(Dataset records)
(* ===== verification/ForkIsolate.v ===== *)
(** * Fork: neither process sees what the other stores

    The theorem that copy-on-write is for: through [do_fork]'s copy of the address
    space, [vmmap_write] and [vmmap_read], down to the page cache. *)
From S2P Require Import Prelude Headers Vmmap VmmapProps VmmapChange VmmapCopy VmmapBytes Pframe.
From S2P Require Import PframeProps PframeLookup PframeShadow PframeCow PframeMm PframePages.
From S2P Require Import Fork ForkProps ForkMemory.
Local Open Scope kernel_scope.

(** ** One of the two address spaces *)

Section space.
Context `{HP : PageH, HM : MmanH} {S : Type} `{HO : !MmOps S, HL : !MmLaws S}.
Implicit Types (o x : positive) (t : S) (a : vmarea) (al : list vmarea).

(** The area [a] of before, and what the parent or the child has in its place. *)
Definition forked_to t a a' : Prop := same_pages a a' ∧ ∃ o o', vma_obj a = Some o ∧ vma_obj a' = Some o' ∧
  if is_shared a then o' = o else ∃ b, over t o' o b.

Lemma forked_both t al al1 al2 :
  Forall3 (forked t) al al1 al2 → Forall2 (forked_to t) al al1 ∧ Forall2 (forked_to t) al al2.
Proof.
  induction 1 as [|a a1 a2 al al1 al2 (o & po & co & Ho & -> & Heq & Hco & Hsh) _ [IH1 IH2]]; [done|].
  split; constructor; try done; (split; [done|]); [exists o, po|exists o, co]; (do 2 (split; [done|]));
    (destruct (is_shared a); [by destruct Hsh as [-> ->]|]); destruct Hsh as (_ & b & ? & ?); by exists b.
Qed.

(** The area that a page is in, in both. *)
Lemma page_at_fork t al al' vfn pg :
  Forall2 (forked_to t) al al' → page_at al' vfn = Some pg →
  ∃ j a a', al !! j = Some a ∧ al' !! j = Some a' ∧ forked_to t a a' ∧ covers vfn a' = true ∧
    pg = a_page vfn a' ∧ page_at al vfn = Some (a_page vfn a).
Proof.
  induction 1 as [|a a' al al' Ha Hal IH]; [done|].
  rewrite (page_at_app [a'] al'), (page_at_app [a] al), !page_at_one.
  assert (covers vfn a = covers vfn a') as -> by (destruct Ha as [[= Hs He _ _ _] _]; unfold covers; by rewrite Hs, He).
  destruct (covers vfn a') eqn:Hc.
  - intros [= <-]. exists 0%nat, a, a'. by rewrite Hc.
  - intros (j & b & b' & Hj & Hj' & Hrest)%IH. by exists (Datatypes.S j), b, b'.
Qed.

Lemma page_at_fork_back t al al' vfn :
  Forall2 (forked_to t) al al' → is_Some (page_at al vfn) → is_Some (page_at al' vfn).
Proof.
  induction 1 as [|a a' al al' Ha Hal IH]; [done|].
  rewrite (page_at_app [a'] al'), (page_at_app [a] al), !page_at_one.
  assert (covers vfn a = covers vfn a') as -> by (destruct Ha as [[= Hs He _ _ _] _]; unfold covers; by rewrite Hs, He).
  destruct (covers vfn a'); [by eexists|done].
Qed.

Lemma private_objs_in al al' j a a' x :
  al !! j = Some a → al' !! j = Some a' → is_shared a = false → vma_obj a' = Some x →
  x ∈ private_objs al al'.
Proof.
  revert al' j. induction al as [|b al IH]; intros [|b' al'] [|j]; simpl; try done; intros Ha Ha' Hs Hx; simplify_eq.
  - unfold new_objs. rewrite Hs, Hx. set_solver.
  - apply elem_of_app. right. by eapply IH.
Qed.

(** Different areas have different new objects. *)
Lemma private_objs_inj al al' j k a a' b b' x :
  NoDup (private_objs al al') → al !! j = Some a → al' !! j = Some a' → is_shared a = false →
  al !! k = Some b → al' !! k = Some b' → is_shared b = false →
  vma_obj a' = Some x → vma_obj b' = Some x → j = k.
Proof.
  revert al' j k. induction al as [|c al IH]; intros [|c' al'] [|j] [|k]; simpl; try done;
    intros Hnd Ha Ha' Hs Hb Hb' Hs' Hx Hx'; simplify_eq;
    [..|f_equal; eapply IH; try done; by apply NoDup_app in Hnd as (_ & _ & ?)].
  - exfalso. unfold new_objs in Hnd. rewrite Hs, Hx in Hnd. apply NoDup_app in Hnd as (_ & Hd & _). apply (Hd x); [set_solver|].
    by eapply private_objs_in.
  - exfalso. unfold new_objs in Hnd. rewrite Hs', Hx' in Hnd. apply NoDup_app in Hnd as (_ & Hd & _). apply (Hd x); [set_solver|].
    by eapply private_objs_in.
Qed.

(** Pages of one area are different pages of its object. *)
Lemma area_page_inj map a vfn vfn' :
  area_ok map a → covers vfn a = true → covers vfn' a = true →
  u32 (u32 (vfn - vma_start a) + vma_off a) = u32 (u32 (vfn' - vma_start a) + vma_off a) → vfn = vfn'.
Proof.
  intros [Hlo Hlen Hhi Hoff _ _] Hc%covers_true Hc'%covers_true. pose proof user_pn_range as Hr.
  rewrite !u32_add_l. intros Heq. unfold u32 in Heq.
  assert (vfn - vma_start a + vma_off a - (vfn' - vma_start a + vma_off a) = vfn - vfn') as Hd by lia.
  assert ((vfn - vfn') mod U32 = 0) as Hz by (by rewrite <- Hd, Zminus_mod, Heq, Z.sub_diag).
  apply Z.mod_divide in Hz as [q Hq]; [|done]. unfold U32 in *. lia.
Qed.
End space.

(** ** Both address spaces over the page cache *)

Section isolate.
Context `{HP : PageH, HM : MmanH, HH : PmemH} {X : Type}.
Context `{HX : !PmemExt X, HT : !OtherObj X, HR : !MmRest X, HRL : !MmRestLaws, HL : !ExtLaws}.
Context `{HS : !SlabOps (pmem X), HA : !MemoryAvailable}.
Local Abbreviation P := (pmem X).
Implicit Types (o : positive) (s t : P) (v : vm P) (a : vmarea) (al : list vmarea).

(** The area is on an anonymous object, or on shadow objects over one. *)
Definition obj_usable s a : Prop := ∃ o, vma_obj a = Some o ∧ usable s o.

(** Every address of the range is in a private mapping. *)
Definition private_range al (lo n : Z) : Prop := ∀ addr obj i prot flags, lo <= addr < lo + n →
  page_at al (ADDR_TO_PN addr) = Some (obj, i, prot, flags) → MAP_SHARED =? Z.land flags MAP_TYPE = false.

Lemma usable_rooted s a : pmem_wf s → obj_usable s a → obj_rooted s a.
Proof.
  intros Hwf (o & Ho & Hu) o' Ho'. simplify_eq. unfold rooted. simpl. unfold obj_below, obj_bottom.
  destruct Hu as [(O & HO & _ & Hs)|(b & k & [(O & HO & _ & Hb) _ (B & HB & _)])]; rewrite HO; simpl.
  - by rewrite Hs.
  - destruct (mmo_shadowed O); [|done]. exists b. split; [done|]. by eapply obj_in_use.
Qed.

(** What a fork leaves: [t] before, [t'] after, and the areas of one of the two. *)
Section one.
Context t t' (map : positive) al al' (Hok : mem_ok t) (Hf : forks_to t t') (Hk : kept t t').
Context (Hal : areas_ok map al') (Hfk : Forall2 (forked_to t') al al').
Context (Hnd : NoDup (private_objs al al')) (Hnew : ∀ x, x ∈ private_objs al al' → ¬ in_use t x).
Context (Hus : Forall (obj_usable t) al).

Lemma fork_area_at addr x' :
  obj_page al' addr = Some x' → ∃ j a a' o, al !! j = Some a ∧ al' !! j = Some a' ∧
    forked_to t' a a' ∧ covers (ADDR_TO_PN addr) a' = true ∧ vma_obj a = Some o ∧ usable t o ∧
    vma_obj a' = Some x'.1 ∧ x'.2 = u32 (u32 (ADDR_TO_PN addr - vma_start a') + vma_off a') ∧
    page_at al (ADDR_TO_PN addr) = Some (a_page (ADDR_TO_PN addr) a) ∧ obj_page al addr = Some (o, x'.2).
Proof using Hfk Hus.
  unfold obj_page. intros Hx. destruct (page_at al' (ADDR_TO_PN addr)) as [pg|] eqn:Hpg; [|done].
  destruct (page_at_fork _ _ _ _ _ Hfk Hpg) as (j & a & a' & Hj & Hj' & Hfa & Hc & -> & Hpa).
  destruct (proj1 (Forall_lookup _ _) Hus j a Hj) as (o & Ho & Hu).
  unfold a_page in Hx. destruct (vma_obj a') as [o'|] eqn:Ho'; [|done]. simplify_eq. simpl.
  exists j, a, a', o. do 8 (split; [done|]). split; [done|]. rewrite Hpa. unfold a_page. rewrite Ho.
  destruct Hfa as [[= Hst _ Hof _ _] _]. by rewrite Hst, Hof.
Qed.

(** The page behind an address shows what it showed before the fork. *)
Lemma fork_page_kept addr x' :
  obj_page al' addr = Some x' → ∃ o, obj_page al addr = Some (o, x'.2) ∧ page_ok t' x' ∧
    page_content t' x' = page_content t (o, x'.2).
Proof using Hok Hf Hk Hfk Hnew Hus.
  intros Hx. destruct (fork_area_at addr x' Hx)
    as (j & a & a' & o & Hj & Hj' & (_ & o1 & o' & Ho1 & Ho' & Hsh) & _ & Ho & Hu & Hx1 & _ & _ & Hpg).
  destruct x' as [x1 i]. simpl in *. simplify_eq. exists o1. split; [done|].
  pose proof (forks_mem_ok _ _ Hf Hok) as Hok'. pose proof (mk_wf _ Hok) as Hwf.
  destruct (is_shared a) eqn:Hs.
  - subst o'. split; [split; [done|by eapply forks_usable]|by eapply forks_content].
  - destruct Hsh as [b Hov]. assert (objs t !! o' = None) as Hn
      by (eapply unused_fresh; [done|]; apply Hnew; by eapply private_objs_in).
    split; [split; [done|by eapply over_usable]|by eapply over_content].
Qed.

Lemma fork_page_exists addr : is_Some (obj_page al addr) → is_Some (obj_page al' addr).
Proof using Hfk.
  intros [x Hx]. assert (is_Some (page_at al' (ADDR_TO_PN addr))) as [pg Hpg].
  { eapply page_at_fork_back; [done|]. unfold obj_page in Hx. by destruct (page_at al _). }
  destruct (page_at_fork _ _ _ _ _ Hfk Hpg) as (j & a & a' & _ & _ & (_ & o & o' & _ & Ho' & _) & _ & Hpg' & _).
  unfold obj_page. rewrite Hpg, Hpg'. unfold a_page. rewrite Ho'. by eexists.
Qed.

*WORK INSTRUCTION*
Given the data above, transcribe exactly the lines from the one containing "destruct Hfa as" down to the one containing "page_content t' x'", and no others.

*RESULT OF THIS EXERCISE*
  destruct Hfa as [[= Hst _ Hof _ _] _]. by rewrite Hst, Hof.
Qed.

(** The page behind an address shows what it showed before the fork. *)
Lemma fork_page_kept addr x' :
  obj_page al' addr = Some x' → ∃ o, obj_page al addr = Some (o, x'.2) ∧ page_ok t' x' ∧
    page_content t' x' = page_content t (o, x'.2).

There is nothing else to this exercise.